## YOUR ASSIGNMENT
Among the entries below, count the lines that contain the word "when". Respond with the count only.

===== RAW DATA

Fixpoint join (sep : ustring) (parts : list ustring) : ustring :=
  match parts with
  | [] => []
  | [p] => p
  | p :: rest => p ++ sep ++ join sep rest
  end.

Fixpoint spaces (n : nat) : ustring :=
  match n with
  | O => []
  | S k => 32%N :: spaces k
  end.

Definition is_empty (s : ustring) : bool :=
  match s with [] => true | _ => false end.

(** The tail of SerializeJSONArray and SerializeJSONObject: [partial]
    holds the serialized elements, [stepback] the indentation of the
    enclosing value and [indent] the indentation of the elements. *)
Definition wrap (opening closing : string) (gap stepback indent : ustring)
    (partial : list ustring) : ustring :=
  match partial with
  | [] => u opening ++ u closing
  | _ =>
      if is_empty gap
      then u opening ++ join (u ",") partial ++ u closing
      else u opening ++ u newline ++ indent
           ++ join (u "," ++ u newline ++ indent) partial
           ++ u newline ++ stepback ++ u closing
  end.

Definition member (gap key value : ustring) : ustring :=
  QuoteJSONString key ++ u ":"
  ++ (if is_empty gap then [] else u " ") ++ value.

(** SerializeJSONProperty on a value that came out of [JSON.parse]. *)
Fixpoint serialize (gap indent : ustring) (v : json) : ustring :=
  match v with
  | JNull => u "null"
  | JBool true => u "true"
  | JBool false => u "false"
  | JNumber n => u (number_json n)
  | JString s => QuoteJSONString s
  | JArray items =>
      wrap "[" "]" gap indent (indent ++ gap)
        (map (serialize gap (indent ++ gap)) items)
  | JObject members =>
      wrap "{" "}" gap indent (indent ++ gap)
        (map (fun kv => member gap (fst kv)
                          (serialize gap (indent ++ gap) (snd kv)))
           members)
  end.

(** [JSON.stringify(value, null, space)] for a numeric [space], which is
    clamped to ten; [JSON.stringify(value)] is the case [space = 0]. *)
Definition JSON_stringify (v : json) (space : nat) : ustring :=
  serialize (spaces (Nat.min 10 space)) [] v.

(** The numbers written as literals in the source and in the examples:
    for these Number::toString is the decimal numeral. *)
Definition Number_0 : number := {| number_falsy := true; number_json := "0" |}.
Definition Number_1 : number := {| number_falsy := false; number_json := "1" |}.
Definition Number_30 : number :=
  {| number_falsy := false; number_json := "30" |}.

End Js.
Import Js.

(** ** Promises that may reject *)

Module Exn.

(** The settlement of an awaited promise: [inl e] when [await] throws
    [e], [inr a] when it evaluates to [a]. *)
Definition exn (A : Type) : Type := (thrown + A)%type.

Definition ret {A} (a : A) : exn A := inr a.
Definition throw {A} (e : thrown) : exn A := inl e.

Definition bind {A B} (c : exn A) (k : A -> exn B) : exn B :=
  match c with
  | inl e => inl e
  | inr a => k a
  end.

End Exn.
Import Exn.

Notation "x <- c ;; k" := (bind c (fun x => k))
  (at level 61, c at next level, right associativity).

(** ** The fetch API, as [callApi] uses it *)

Module Response.

(** The [Response] a [fetch] promise resolves to: its status code and
    the settlements of its [text()] and [json()] promises. *)
Record t : Type := {
  status : nat;
  text : exn string;
  json : exn Js.json
}.

(** [res.ok]: the status is in the range 200-299. *)
Definition ok (res : t) : bool :=
  (200 <=? status res)%nat && (status res <=? 299)%nat.

End Response.

(** How the promise returned by [fetch(url, init)] settles. *)
Inductive fetch_outcome : Type :=
| Rejected (e : thrown)
| Resolved (res : Response.t).

Definition await_fetch (o : fetch_outcome) : exn Response.t :=
  match o with
  | Rejected e => throw e
  | Resolved res => ret res
  end.

(** The [RequestInit] literal of the POST button. *)
Record RequestInit : Type := {
  method : string;
  headers : list (string * string);
  body : ustring
}.

(** One call [fetch(url, init)]; [init] is [None] where [callApi] is
    called with the URL only. *)
Record request : Type := {
  url : string;
  init : option RequestInit
}.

==========

## RESPONSE AREA
2